# THE PROBLEM:
Within the entries below, find the portion that opens with the line containing "(* ===== verification/ClusterProps.v ===== *)" and closes with the line containing "- split; [done|].". Retype that portion exactly and only.

# DATA SECTION:
- - - - - - -

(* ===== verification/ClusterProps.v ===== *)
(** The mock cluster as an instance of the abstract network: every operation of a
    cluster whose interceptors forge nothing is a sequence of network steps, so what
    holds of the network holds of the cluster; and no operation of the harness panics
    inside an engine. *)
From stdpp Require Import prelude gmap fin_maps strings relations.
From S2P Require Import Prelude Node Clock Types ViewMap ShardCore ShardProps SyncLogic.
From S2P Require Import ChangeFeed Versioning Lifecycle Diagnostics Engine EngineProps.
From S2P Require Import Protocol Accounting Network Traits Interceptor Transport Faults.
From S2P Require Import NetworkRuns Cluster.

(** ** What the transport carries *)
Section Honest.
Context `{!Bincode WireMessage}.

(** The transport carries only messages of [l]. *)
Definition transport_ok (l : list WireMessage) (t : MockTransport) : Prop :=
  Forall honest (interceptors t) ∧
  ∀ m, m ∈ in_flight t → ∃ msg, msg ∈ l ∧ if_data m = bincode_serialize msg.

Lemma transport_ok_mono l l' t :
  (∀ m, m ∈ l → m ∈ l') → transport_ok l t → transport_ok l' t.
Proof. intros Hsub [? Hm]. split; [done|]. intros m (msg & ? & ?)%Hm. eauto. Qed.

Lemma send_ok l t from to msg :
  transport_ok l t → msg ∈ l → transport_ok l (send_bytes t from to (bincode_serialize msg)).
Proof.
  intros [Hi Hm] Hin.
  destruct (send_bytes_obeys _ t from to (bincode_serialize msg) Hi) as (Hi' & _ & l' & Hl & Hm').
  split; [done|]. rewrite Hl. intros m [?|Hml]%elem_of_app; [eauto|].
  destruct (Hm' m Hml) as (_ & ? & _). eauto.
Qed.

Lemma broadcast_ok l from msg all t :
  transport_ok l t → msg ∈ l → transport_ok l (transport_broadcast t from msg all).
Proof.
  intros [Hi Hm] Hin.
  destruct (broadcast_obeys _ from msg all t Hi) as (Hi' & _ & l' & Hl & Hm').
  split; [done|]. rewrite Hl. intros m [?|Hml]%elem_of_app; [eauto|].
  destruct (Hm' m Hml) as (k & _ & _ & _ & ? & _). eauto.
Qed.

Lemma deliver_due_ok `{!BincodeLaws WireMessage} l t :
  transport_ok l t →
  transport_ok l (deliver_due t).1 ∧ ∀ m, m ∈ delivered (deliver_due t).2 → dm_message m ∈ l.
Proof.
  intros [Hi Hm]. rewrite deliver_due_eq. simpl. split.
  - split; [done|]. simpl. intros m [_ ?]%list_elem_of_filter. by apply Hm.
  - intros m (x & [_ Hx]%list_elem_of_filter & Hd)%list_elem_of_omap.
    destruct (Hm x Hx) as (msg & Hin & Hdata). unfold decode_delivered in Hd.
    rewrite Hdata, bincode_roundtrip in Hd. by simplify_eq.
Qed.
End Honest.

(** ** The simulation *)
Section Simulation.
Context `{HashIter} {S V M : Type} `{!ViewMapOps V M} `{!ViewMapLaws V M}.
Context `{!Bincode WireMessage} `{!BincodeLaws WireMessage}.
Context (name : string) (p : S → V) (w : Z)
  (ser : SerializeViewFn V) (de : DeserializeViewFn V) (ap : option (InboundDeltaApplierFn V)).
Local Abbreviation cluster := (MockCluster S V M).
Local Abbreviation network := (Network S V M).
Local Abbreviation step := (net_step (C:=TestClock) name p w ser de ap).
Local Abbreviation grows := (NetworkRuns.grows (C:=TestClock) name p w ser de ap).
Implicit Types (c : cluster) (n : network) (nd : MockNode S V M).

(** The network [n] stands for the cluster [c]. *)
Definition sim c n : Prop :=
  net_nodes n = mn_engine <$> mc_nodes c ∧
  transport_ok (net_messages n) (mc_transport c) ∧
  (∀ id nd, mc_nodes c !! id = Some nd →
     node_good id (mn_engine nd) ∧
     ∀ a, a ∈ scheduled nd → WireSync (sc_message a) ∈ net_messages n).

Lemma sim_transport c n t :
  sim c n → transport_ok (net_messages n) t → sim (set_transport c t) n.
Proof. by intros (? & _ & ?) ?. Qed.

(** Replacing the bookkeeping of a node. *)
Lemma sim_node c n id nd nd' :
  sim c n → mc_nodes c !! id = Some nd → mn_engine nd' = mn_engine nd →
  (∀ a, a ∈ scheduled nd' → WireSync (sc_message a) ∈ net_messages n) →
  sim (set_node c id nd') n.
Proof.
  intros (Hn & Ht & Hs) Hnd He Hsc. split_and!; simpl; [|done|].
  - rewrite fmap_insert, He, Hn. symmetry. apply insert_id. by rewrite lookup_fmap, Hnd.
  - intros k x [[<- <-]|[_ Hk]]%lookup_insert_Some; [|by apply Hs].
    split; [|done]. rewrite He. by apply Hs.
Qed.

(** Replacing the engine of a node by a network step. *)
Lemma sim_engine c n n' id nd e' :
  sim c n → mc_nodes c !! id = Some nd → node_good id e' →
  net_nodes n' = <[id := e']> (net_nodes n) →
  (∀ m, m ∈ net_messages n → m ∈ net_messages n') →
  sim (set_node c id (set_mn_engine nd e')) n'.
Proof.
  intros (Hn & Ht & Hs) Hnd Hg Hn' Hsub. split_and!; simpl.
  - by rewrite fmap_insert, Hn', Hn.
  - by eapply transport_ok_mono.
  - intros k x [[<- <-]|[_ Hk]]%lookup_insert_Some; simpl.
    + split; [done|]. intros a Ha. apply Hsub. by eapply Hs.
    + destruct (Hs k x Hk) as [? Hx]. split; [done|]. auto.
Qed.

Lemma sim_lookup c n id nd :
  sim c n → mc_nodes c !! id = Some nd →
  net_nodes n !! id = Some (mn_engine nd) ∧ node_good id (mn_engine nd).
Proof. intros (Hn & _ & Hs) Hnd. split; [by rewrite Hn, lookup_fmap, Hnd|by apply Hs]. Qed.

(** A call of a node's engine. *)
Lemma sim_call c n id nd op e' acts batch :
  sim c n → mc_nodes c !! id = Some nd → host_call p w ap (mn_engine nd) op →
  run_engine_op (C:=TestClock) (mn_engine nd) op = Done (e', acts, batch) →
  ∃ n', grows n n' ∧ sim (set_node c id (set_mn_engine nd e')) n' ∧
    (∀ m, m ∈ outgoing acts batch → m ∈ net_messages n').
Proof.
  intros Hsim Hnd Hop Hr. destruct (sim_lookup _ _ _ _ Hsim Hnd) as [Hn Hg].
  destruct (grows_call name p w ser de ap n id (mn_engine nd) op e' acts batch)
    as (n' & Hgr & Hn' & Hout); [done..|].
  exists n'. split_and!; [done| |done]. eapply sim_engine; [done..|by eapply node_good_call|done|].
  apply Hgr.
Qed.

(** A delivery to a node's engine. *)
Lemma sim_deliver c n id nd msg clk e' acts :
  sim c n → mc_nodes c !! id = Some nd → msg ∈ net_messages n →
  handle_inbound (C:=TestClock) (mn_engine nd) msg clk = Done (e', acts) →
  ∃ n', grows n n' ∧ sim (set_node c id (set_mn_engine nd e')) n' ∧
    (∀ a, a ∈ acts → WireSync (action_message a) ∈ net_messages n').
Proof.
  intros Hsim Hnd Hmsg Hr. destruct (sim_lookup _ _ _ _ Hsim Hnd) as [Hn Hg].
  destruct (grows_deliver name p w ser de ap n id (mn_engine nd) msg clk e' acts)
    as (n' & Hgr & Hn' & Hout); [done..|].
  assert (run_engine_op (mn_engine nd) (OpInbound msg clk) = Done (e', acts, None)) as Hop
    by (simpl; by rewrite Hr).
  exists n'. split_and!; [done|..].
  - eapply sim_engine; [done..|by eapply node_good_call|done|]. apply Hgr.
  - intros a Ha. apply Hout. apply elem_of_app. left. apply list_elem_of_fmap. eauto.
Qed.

- - - - - - -

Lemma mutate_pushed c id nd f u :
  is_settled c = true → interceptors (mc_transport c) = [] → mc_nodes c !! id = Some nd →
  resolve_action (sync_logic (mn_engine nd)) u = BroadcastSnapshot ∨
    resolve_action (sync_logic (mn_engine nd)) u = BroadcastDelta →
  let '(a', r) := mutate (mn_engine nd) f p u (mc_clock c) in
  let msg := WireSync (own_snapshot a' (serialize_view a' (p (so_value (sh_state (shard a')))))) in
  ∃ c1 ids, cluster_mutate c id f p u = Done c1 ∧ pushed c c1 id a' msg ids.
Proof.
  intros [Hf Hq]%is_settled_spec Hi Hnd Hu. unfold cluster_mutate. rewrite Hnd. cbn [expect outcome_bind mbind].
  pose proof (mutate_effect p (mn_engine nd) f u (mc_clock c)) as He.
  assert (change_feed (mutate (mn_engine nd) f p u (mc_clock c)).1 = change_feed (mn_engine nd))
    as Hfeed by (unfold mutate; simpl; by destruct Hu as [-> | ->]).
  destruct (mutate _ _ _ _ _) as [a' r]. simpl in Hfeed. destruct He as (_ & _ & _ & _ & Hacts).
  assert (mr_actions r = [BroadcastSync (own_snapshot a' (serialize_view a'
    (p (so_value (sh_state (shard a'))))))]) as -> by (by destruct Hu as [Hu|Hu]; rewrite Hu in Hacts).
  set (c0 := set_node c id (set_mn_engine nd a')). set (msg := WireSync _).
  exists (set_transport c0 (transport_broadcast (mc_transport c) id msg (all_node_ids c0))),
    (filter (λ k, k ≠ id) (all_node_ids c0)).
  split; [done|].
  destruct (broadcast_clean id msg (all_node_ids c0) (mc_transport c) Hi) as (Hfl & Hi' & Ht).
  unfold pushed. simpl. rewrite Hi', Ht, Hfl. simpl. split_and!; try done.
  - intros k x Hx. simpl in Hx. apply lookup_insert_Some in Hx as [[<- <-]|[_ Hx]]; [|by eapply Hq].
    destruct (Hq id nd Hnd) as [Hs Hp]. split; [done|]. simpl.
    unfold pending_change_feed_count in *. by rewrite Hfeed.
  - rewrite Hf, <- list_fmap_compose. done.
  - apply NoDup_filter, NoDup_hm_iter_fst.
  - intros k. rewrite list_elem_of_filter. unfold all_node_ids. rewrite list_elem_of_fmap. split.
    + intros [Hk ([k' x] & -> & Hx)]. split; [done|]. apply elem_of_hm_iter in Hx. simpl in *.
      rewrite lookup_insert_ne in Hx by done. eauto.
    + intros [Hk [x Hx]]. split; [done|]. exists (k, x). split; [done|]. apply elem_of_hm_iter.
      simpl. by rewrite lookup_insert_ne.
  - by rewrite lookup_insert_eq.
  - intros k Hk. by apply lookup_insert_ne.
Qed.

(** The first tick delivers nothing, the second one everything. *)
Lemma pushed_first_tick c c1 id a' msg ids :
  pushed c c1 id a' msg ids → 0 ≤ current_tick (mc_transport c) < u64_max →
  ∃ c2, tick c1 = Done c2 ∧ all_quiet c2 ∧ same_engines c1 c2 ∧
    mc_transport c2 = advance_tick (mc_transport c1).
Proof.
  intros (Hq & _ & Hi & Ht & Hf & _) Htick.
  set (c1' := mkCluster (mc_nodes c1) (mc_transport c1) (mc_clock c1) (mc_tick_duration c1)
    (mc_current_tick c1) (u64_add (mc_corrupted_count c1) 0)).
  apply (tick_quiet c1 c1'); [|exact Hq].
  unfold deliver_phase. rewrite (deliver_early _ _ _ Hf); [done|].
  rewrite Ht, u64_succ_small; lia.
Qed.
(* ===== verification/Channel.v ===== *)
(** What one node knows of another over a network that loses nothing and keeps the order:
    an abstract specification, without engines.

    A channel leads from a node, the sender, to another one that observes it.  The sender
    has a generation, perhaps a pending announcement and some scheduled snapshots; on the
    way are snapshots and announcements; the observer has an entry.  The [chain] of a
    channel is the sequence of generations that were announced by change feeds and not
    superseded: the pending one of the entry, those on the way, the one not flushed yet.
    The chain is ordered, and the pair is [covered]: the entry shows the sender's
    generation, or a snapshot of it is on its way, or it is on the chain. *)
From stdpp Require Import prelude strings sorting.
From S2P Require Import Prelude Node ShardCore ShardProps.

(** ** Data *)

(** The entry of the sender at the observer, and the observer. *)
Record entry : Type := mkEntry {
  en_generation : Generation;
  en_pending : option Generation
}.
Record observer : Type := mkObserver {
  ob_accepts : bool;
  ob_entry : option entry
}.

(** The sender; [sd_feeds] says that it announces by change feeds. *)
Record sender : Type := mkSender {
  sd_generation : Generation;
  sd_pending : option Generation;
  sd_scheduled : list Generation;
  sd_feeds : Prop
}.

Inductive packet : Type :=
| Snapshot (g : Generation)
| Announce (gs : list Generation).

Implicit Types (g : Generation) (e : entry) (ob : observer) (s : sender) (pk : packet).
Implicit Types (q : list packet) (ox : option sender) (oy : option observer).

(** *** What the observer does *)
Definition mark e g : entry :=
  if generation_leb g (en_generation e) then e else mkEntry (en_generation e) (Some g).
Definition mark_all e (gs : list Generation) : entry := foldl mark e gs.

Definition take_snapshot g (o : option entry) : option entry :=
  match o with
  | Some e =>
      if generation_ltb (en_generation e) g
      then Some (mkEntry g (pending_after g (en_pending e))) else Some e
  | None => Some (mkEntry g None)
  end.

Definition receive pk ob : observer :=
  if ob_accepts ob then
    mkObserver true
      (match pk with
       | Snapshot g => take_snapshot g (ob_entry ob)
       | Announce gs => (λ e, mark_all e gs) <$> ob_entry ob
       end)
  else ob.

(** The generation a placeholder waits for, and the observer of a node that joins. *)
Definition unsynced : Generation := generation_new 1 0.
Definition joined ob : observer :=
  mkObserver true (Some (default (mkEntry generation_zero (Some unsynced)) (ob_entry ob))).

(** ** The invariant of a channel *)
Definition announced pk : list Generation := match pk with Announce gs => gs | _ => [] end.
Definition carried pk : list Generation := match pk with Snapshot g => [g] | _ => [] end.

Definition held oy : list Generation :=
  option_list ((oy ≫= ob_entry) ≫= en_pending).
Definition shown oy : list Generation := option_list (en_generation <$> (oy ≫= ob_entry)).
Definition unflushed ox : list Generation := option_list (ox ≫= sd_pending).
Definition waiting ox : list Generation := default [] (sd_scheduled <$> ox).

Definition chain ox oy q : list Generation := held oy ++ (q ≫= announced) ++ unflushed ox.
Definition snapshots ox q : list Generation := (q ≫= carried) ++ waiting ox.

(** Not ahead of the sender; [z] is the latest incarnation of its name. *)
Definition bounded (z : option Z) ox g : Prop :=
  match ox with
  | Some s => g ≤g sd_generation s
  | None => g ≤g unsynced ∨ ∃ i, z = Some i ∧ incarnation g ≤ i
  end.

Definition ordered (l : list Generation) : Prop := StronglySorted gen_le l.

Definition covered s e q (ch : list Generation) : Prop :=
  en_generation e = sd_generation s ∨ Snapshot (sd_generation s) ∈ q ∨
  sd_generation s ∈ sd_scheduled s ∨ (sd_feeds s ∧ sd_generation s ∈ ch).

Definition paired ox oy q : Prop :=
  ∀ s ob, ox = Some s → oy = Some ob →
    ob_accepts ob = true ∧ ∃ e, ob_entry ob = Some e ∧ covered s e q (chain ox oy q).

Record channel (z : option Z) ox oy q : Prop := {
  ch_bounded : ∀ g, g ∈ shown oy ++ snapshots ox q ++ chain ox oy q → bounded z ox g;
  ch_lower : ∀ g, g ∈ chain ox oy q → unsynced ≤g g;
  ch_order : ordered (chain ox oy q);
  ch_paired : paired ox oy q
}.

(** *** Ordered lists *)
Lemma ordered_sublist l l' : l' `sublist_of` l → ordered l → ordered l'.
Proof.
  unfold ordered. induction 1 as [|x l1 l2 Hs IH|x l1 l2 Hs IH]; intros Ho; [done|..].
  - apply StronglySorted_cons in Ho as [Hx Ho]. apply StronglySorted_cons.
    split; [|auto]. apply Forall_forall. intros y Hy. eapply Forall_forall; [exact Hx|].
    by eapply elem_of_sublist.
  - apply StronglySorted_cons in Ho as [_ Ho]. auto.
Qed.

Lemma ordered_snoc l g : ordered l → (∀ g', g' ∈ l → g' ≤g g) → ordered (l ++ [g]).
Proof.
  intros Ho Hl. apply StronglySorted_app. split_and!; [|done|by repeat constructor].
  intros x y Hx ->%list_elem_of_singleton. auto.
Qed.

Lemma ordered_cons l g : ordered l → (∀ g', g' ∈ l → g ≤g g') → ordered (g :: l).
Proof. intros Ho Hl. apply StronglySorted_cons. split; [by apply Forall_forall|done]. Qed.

- - - - - - -

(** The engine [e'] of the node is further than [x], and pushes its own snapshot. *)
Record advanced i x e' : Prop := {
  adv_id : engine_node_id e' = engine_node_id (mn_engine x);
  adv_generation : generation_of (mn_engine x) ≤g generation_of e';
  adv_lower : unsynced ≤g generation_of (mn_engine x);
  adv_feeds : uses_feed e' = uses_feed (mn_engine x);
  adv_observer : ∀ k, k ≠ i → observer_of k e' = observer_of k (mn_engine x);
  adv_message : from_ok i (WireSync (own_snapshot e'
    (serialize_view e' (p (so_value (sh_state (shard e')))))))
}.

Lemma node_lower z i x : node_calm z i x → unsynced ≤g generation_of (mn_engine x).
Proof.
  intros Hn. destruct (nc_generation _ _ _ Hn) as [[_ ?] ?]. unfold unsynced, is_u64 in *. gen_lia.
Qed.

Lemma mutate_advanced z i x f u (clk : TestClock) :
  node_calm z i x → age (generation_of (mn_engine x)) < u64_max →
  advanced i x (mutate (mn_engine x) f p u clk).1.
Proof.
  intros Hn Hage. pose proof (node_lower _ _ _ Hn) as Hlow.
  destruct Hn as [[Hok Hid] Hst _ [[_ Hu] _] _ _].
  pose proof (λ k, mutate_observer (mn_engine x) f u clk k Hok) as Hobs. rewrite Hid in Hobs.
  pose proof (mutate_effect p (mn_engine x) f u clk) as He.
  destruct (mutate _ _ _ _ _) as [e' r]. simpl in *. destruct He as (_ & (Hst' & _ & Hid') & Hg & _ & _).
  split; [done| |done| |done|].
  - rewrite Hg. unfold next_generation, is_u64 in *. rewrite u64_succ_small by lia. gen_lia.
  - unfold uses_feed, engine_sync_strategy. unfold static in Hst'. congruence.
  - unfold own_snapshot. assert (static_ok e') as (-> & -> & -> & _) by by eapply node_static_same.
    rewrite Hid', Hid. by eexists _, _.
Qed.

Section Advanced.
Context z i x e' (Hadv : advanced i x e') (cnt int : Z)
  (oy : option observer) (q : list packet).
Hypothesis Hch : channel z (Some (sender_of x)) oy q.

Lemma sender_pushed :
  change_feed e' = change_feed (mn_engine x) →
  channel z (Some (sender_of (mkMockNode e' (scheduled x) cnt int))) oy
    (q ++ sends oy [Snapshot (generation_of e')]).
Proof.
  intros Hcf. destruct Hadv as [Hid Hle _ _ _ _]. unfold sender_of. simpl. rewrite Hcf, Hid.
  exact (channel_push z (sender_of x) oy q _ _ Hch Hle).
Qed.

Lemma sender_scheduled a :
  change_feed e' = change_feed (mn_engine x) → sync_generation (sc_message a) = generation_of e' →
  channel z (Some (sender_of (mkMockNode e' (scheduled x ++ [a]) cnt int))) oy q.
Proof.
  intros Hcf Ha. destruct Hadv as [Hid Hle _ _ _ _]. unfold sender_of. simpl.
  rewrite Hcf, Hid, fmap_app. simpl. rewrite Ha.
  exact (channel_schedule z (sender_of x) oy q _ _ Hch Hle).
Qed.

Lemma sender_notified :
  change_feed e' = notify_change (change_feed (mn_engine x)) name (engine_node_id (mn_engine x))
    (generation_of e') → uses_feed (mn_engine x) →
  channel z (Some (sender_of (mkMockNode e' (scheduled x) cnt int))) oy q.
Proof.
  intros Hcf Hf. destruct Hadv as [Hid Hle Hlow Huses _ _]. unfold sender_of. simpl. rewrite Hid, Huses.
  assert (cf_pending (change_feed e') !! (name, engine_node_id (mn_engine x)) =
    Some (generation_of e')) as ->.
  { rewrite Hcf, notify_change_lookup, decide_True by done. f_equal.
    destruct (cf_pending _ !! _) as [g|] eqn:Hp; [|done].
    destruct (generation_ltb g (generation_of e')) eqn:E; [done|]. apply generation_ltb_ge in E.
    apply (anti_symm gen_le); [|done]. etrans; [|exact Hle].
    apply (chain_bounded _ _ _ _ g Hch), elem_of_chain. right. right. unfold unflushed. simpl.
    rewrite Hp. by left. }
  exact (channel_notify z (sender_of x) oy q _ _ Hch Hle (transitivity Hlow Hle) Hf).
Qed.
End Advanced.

- - - - - - -

# REPLY:
(* ===== verification/ClusterProps.v ===== *)
(** The mock cluster as an instance of the abstract network: every operation of a
    cluster whose interceptors forge nothing is a sequence of network steps, so what
    holds of the network holds of the cluster; and no operation of the harness panics
    inside an engine. *)
From stdpp Require Import prelude gmap fin_maps strings relations.
From S2P Require Import Prelude Node Clock Types ViewMap ShardCore ShardProps SyncLogic.
From S2P Require Import ChangeFeed Versioning Lifecycle Diagnostics Engine EngineProps.
From S2P Require Import Protocol Accounting Network Traits Interceptor Transport Faults.
From S2P Require Import NetworkRuns Cluster.

(** ** What the transport carries *)
Section Honest.
Context `{!Bincode WireMessage}.

(** The transport carries only messages of [l]. *)
Definition transport_ok (l : list WireMessage) (t : MockTransport) : Prop :=
  Forall honest (interceptors t) ∧
  ∀ m, m ∈ in_flight t → ∃ msg, msg ∈ l ∧ if_data m = bincode_serialize msg.

Lemma transport_ok_mono l l' t :
  (∀ m, m ∈ l → m ∈ l') → transport_ok l t → transport_ok l' t.
Proof. intros Hsub [? Hm]. split; [done|]. intros m (msg & ? & ?)%Hm. eauto. Qed.

Lemma send_ok l t from to msg :
  transport_ok l t → msg ∈ l → transport_ok l (send_bytes t from to (bincode_serialize msg)).
Proof.
  intros [Hi Hm] Hin.
  destruct (send_bytes_obeys _ t from to (bincode_serialize msg) Hi) as (Hi' & _ & l' & Hl & Hm').
  split; [done|]. rewrite Hl. intros m [?|Hml]%elem_of_app; [eauto|].
  destruct (Hm' m Hml) as (_ & ? & _). eauto.
Qed.

Lemma broadcast_ok l from msg all t :
  transport_ok l t → msg ∈ l → transport_ok l (transport_broadcast t from msg all).
Proof.
  intros [Hi Hm] Hin.
  destruct (broadcast_obeys _ from msg all t Hi) as (Hi' & _ & l' & Hl & Hm').
  split; [done|]. rewrite Hl. intros m [?|Hml]%elem_of_app; [eauto|].
  destruct (Hm' m Hml) as (k & _ & _ & _ & ? & _). eauto.
Qed.

Lemma deliver_due_ok `{!BincodeLaws WireMessage} l t :
  transport_ok l t →
  transport_ok l (deliver_due t).1 ∧ ∀ m, m ∈ delivered (deliver_due t).2 → dm_message m ∈ l.
Proof.
  intros [Hi Hm]. rewrite deliver_due_eq. simpl. split.
  - split; [done|]. simpl. intros m [_ ?]%list_elem_of_filter. by apply Hm.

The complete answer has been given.